Creative Mirrored Portraits Shot with Symmetrical Lighting

If you have a Mac, you’ve probably played around with the mirror effect in Photo Booth. Photographer Bart Nagel takes mirrored photos to a new level with his new project A/symmetrical. Nagel shoots portraits with symmetrical lighting, cuts the portrait in half, mirrors each half, and puts the three photos side by side, resulting in three similar looking people that look slightly off.

He writes,

Life is coded in the face; experience is expressed through variation in the features. Dissecting and mirroring a person’s face can reveal interesting luggage — even left baggage.

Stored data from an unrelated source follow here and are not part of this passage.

(* ===== verification/KBdev.v ===== *)
(** * Calls between the core and the disk: kblock.h

    The inline functions of kblock.h that call through pointers which may be null, the
    sums of the statistics that each CPU has, and the count of locks that are waited
    for, which the disk keeps, and the calls for atomic writes (kblock.c). *)
From stdpp Require Import gmap.
From S2P Require Import Prelude KBio KBioSpec KPlug KDisk.

(** ** Statistics of each CPU *)

Fixpoint stat_loop (rest : nat) (i : nat) (array : list Z) (ret : Z) : outcome Z :=
  match rest with
  | O => Ok ret
  | S rest => a ← of_option OutOfBounds (array !! i); stat_loop rest (S i) array (u64 (ret + a))
  end.
(** [max_cpus]: what [kfio_max_cpus] returns. *)
Definition get_per_cpu_stat_sum (max_cpus : nat) (array : list Z) : outcome Z := stat_loop max_cpus 0 array 0.

(** ** Calls through pointers *)

Definition FIO_BDEV_NOTIFY_START : Z := 1.
Definition FIO_BDEV_NOTIFY_HALT : Z := 2.

Definition fio_bdev_supports (bdev_do_supports : option (Z → Z)) (uuid : Z) : Z :=
  match bdev_do_supports with None => 0 | Some f => f uuid end.
Definition fio_bdev_get_identifier (bdev_do_get_identifier : option (option Z)) : option Z :=
  match bdev_do_get_identifier with None => None | Some r => r end.
Definition fio_bdev_notify_start (bdev_do_notify : option (Z → Z)) : Z :=
  match bdev_do_notify with None => 0 | Some f => f FIO_BDEV_NOTIFY_START end.
Definition fio_bdev_notify_halt (bdev_do_notify : option (Z → Z)) : Z :=
  match bdev_do_notify with None => 0 | Some f => f FIO_BDEV_NOTIFY_HALT end.

(** [sif]: the function of the storage interface. *)
Definition fio_bdev_on_backpressure (sif : option (bool → D unit)) (enter : bool) : D unit :=
  match sif with Some f => f enter | None => mret tt end.
Definition fio_bdev_lock_begin (sif : option (bool → D unit)) : D unit :=
  match sif with Some f => f true | None => mret tt end.
Definition fio_bdev_lock_end (sif : option (bool → D unit)) : D unit :=
  match sif with Some f => f false | None => mret tt end.

(** ** The sums *)

(** The sum is that of the array, modulo 2^64, and never reads behind it unless there
    are more CPUs than elements. *)
Lemma stat_sum_exact array :
  get_per_cpu_stat_sum (length array) array = Ok (u64 (zsum id array))
  ∧ ∀ n, (length array < n)%nat → get_per_cpu_stat_sum n array = Fault OutOfBounds.
Proof.
  unfold get_per_cpu_stat_sum.
  assert (∀ rest i ret, (i + rest <= length array)%nat →
    stat_loop rest i array ret = Ok (if decide (rest = 0%nat) then ret else u64 (ret + zsum id (take rest (drop i array))))) as Hs.
  { induction rest as [|rest IH]; intros i ret Hi; [done|]. simpl.
    destruct (lookup_lt_is_Some_2 array i ltac:(lia)) as [a Ha]. rewrite Ha. simpl. rewrite IH by lia.
    rewrite (drop_S array a i Ha). simpl. f_equal. unfold wrapu, id. case_decide as Hz; [subst; simpl; f_equal; lia|].
    rewrite Z.add_mod_idemp_l by lia. f_equal. lia. }
  split.
  - rewrite Hs by lia. rewrite drop_0, firstn_all. case_decide as Hz; [by destruct array|]. done.
  - assert (∀ rest i ret, (i <= length array)%nat → (length array < i + rest)%nat → stat_loop rest i array ret = Fault OutOfBounds) as Hf.
    { induction rest as [|rest IH]; intros i ret Hi Hr; [lia|]. simpl. destruct (array !! i) as [a|] eqn:Ha; [|done]. simpl.
      apply IH; [|lia]. apply lookup_lt_Some in Ha. lia. }
    intros n Hn. apply Hf; lia.
Qed.

(** ** Locks that are waited for *)

Fixpoint times {A} (n : nat) (m : D A) : D unit := match n with O => mret tt | S n => m;; times n m end.

Definition with_pending (n : Z) (d : kfio_disk) (s : dstate) : dstate := mk_dstate (Some (set_pending n d)) (queues s) (dworld s) (log s).

Lemma lock_pending_exposed (up : bool) s d gd :
  bdev_gd s = Some d → disk_gd d = Some gd → gd_queue gd ≠ QNull → in_s 32 (lock_pending d + 1) → in_s 32 (lock_pending d - 1) →
  linux_bdev_lock_pending up s
  = Ok (tt, with_pending (if up then lock_pending d + 1 else Z.min 0 (lock_pending d - 1)) d s).
Proof.
  intros Hd Hg Hq H1 H2. unfold linux_bdev_lock_pending. rewrite Hd, Hg, decide_False by done.
  destruct up; rewrite wraps_small by (done || lia); [done|].
  assert ((if lock_pending d - 1 >? 0 then 0 else lock_pending d - 1) = Z.min 0 (lock_pending d - 1)) as ->; [|done].
  destruct (Z.gtb_spec (lock_pending d - 1) 0); lia.
Qed.

(** A thread alone leaves the count as it was, 0; but when [k + 1] wait at once, the
    first of them to drop the lock clears the count of all, and the others take it
    below 0: it ends at [- k], and the next [k] waiters are not seen. *)
Lemma pending_drifts k s d gd :
  let begin := fio_bdev_lock_begin (Some linux_bdev_lock_pending) in
  let finish := fio_bdev_lock_end (Some linux_bdev_lock_pending) in
  bdev_gd s = Some d → disk_gd d = Some gd → gd_queue gd ≠ QNull → lock_pending d = 0 → Z.of_nat k < 2 ^ 31 - 2 →
  (begin;; finish) s = Ok (tt, s) ∧ (times (S k) begin;; times (S k) finish) s = Ok (tt, with_pending (- Z.of_nat k) d s).
Proof.
  intros begin finish Hd Hg Hq Hz Hk.
  assert (∀ n up, - Z.of_nat k <= n <= Z.of_nat k + 1 → linux_bdev_lock_pending up (with_pending n d s)
    = Ok (tt, with_pending (if up then n + 1 else Z.min 0 (n - 1)) d s)) as L.
  { intros n up Hn. apply (lock_pending_exposed up (with_pending n d s) (set_pending n d) gd); try done;
      unfold in_s; simpl; change (2 ^ (32 - 1)) with 2147483648; change (2 ^ 31) with 2147483648 in Hk; lia. }
  assert (with_pending 0 d s = s) as E0 by (destruct s, d; simpl in *; by subst).
  assert (∀ j n, - Z.of_nat k <= n → n + Z.of_nat j <= Z.of_nat k + 1 →
    times j begin (with_pending n d s) = Ok (tt, with_pending (n + Z.of_nat j) d s)) as Up.
  { induction j as [|j IH]; intros n Hn Hj; cbn [times]; [by rewrite Z.add_0_r|].
    rewrite (stateful_bind_ok _ _ _ _ _ (L n true ltac:(lia))). cbv beta. rewrite IH by lia. do 3 f_equal. lia. }
  assert (∀ j n, - Z.of_nat k <= n - Z.of_nat j → n <= 0 →
    times j finish (with_pending n d s) = Ok (tt, with_pending (n - Z.of_nat j) d s)) as Down.
  { induction j as [|j IH]; intros n Hn Hj; cbn [times]; [by rewrite Z.sub_0_r|].
    rewrite (stateful_bind_ok _ _ _ _ _ (L n false ltac:(lia))). cbv beta iota. rewrite Z.min_r, IH by lia. do 3 f_equal. lia. }
  split.
  - rewrite <- E0 at 1. rewrite (stateful_bind_ok _ _ _ _ _ (L 0 true ltac:(lia))). cbv beta. unfold finish, fio_bdev_lock_end.
    rewrite (L (0 + 1) false) by lia. exact (f_equal (λ x, Ok (tt, x)) E0).
  - rewrite <- E0 at 1. rewrite (stateful_bind_ok _ _ _ _ _ (Up (S k) 0 ltac:(lia) ltac:(lia))). cbv beta. cbn [times].
    rewrite (stateful_bind_ok _ _ _ _ _ (L (0 + Z.of_nat (S k)) false ltac:(lia))). cbv beta iota.
    rewrite Z.min_l by lia. rewrite Down by lia. by rewrite Z.sub_0_l.
Qed.

(** ** Atomic writes and the sectors in use (kblock.c) *)

Definition FIO_ATOMIC_WRITE_USER_PAGES : Z := 1.

Section atomic.
(** [B]: what is at the other end of [private_data]. *)
Context {B iovec : Type}.
(** The core's functions: the result and what is stored through the last pointer. *)
Context (kfio_handle_atomic : B → list iovec → Z → Z → Z * Z) (fio_bdev_sectors_inuse : B → Z → Z → Z * Z).

(** A device is the [private_data] of its disk; [None]s are null pointers. *)
Definition kfio_vectored_atomic (linux_bdev : option B) (iov : option (list iovec)) (iovcnt : Z) (user_pages : bool) : Z :=
  match linux_bdev, iov with
  | Some bdev, Some iov =>
      let '(retval, sectors_written) := kfio_handle_atomic bdev iov iovcnt (if user_pages then FIO_ATOMIC_WRITE_USER_PAGES else 0) in
      if retval =? 0 then wraps 32 sectors_written else retval
  | _, _ => - EFAULT
  end.

(** The result, and [*count] when the core is asked. *)
Definition kfio_count_sectors_inuse (private_data : option B) (base length : Z) : Z * option Z :=
  match private_data with
  | None => (- EFAULT, None)
  | Some bdev => let '(rc, count) := fio_bdev_sectors_inuse bdev base length in (rc, Some count)
  end.

(** Below 2^31 sectors a caller can tell what happened: a result that is not negative is
    the number of sectors of a write that succeeded, a negative one is an error.  From
    2^31 on a write that succeeded looks like an error. *)
Lemma vectored_atomic_result bdev iov iovcnt user_pages retval written :
  kfio_handle_atomic bdev iov iovcnt (Z.b2z user_pages) = (retval, written) → retval <= 0 → in_u 32 written →
  let rc := kfio_vectored_atomic (Some bdev) (Some iov) iovcnt user_pages in
  (written < 2 ^ 31 → (0 <= rc ↔ retval = 0) ∧ (retval = 0 → rc = written) ∧ (rc < 0 → rc = retval))
  ∧ (2 ^ 31 <= written → retval = 0 → rc = written - 2 ^ 32 ∧ rc < 0).
Proof.
  intros E Hr Hw. cbv zeta. unfold kfio_vectored_atomic. change (if user_pages then FIO_ATOMIC_WRITE_USER_PAGES else 0) with (Z.b2z user_pages).
  rewrite E. unfold in_u in Hw. change (2 ^ 31) with 2147483648. change (2 ^ 32) with 4294967296 in *. destruct (Z.eqb_spec retval 0); split; intros; split_and?; word_lia.
Qed.
End atomic.

(** ** The probe of the plug callbacks (kblock.c) *)

Definition safe_unplug_cb (irqs_disabled : bool) : Z := if irqs_disabled then 0 else 1.

(** [callback]: whether the kernel runs the callback, and with interrupts off.  The
    variable [dangerous_plugging_callback] before and after. *)
Definition test_safe_plugging (callback : option bool) (dangerous_plugging_callback : Z) : Z :=
  if negb (dangerous_plugging_callback =? -1) then dangerous_plugging_callback
  else
    let safe := match callback with Some off => safe_unplug_cb off | None => -1 end in
    if safe =? 0 then 1 else 0.

(** The first probe decides: plugging is off exactly when the callback was run with
    interrupts off, and so it is on when the callback was not run at all. *)
Lemma first_probe_decides callback later :
  test_safe_plugging callback (-1) = (if callback is Some true then 1 else 0)
  ∧ foldl (λ v c, test_safe_plugging c v) (-1) (callback :: later) = test_safe_plugging callback (-1).
Proof.
  split; [by destruct callback as [[]|]|]. simpl.
  assert (∀ v, v ≠ -1 → foldl (λ v c, test_safe_plugging c v) v later = v) as E.
  { intros v Hv. induction later as [|c later IH]; [done|]. simpl.
    assert (test_safe_plugging c v = v) as -> by (unfold test_safe_plugging; by rewrite (proj2 (Z.eqb_neq v (-1)))). done. }
  apply E. by destruct callback as [[]|].
Qed.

For this series, subjects are photographed in the studio with a symmetrical lighting configuration. They attempt to keep their heads plumb, level, and square. Later, in Photoshop, the frame is duplicated and flipped horizontally: the left side of the face is matched to the copied left side, and the right side to the right. Three options are then presented, including the unaltered original. Often, distinctly different personalities are revealed — a skeptic, perhaps, and an optimist; an introvert and his evil doppelgänger; a moonshiner and a drifter.

A/symmetry is currently a work in progress. You can see more photos from this series over on Nagel’s website.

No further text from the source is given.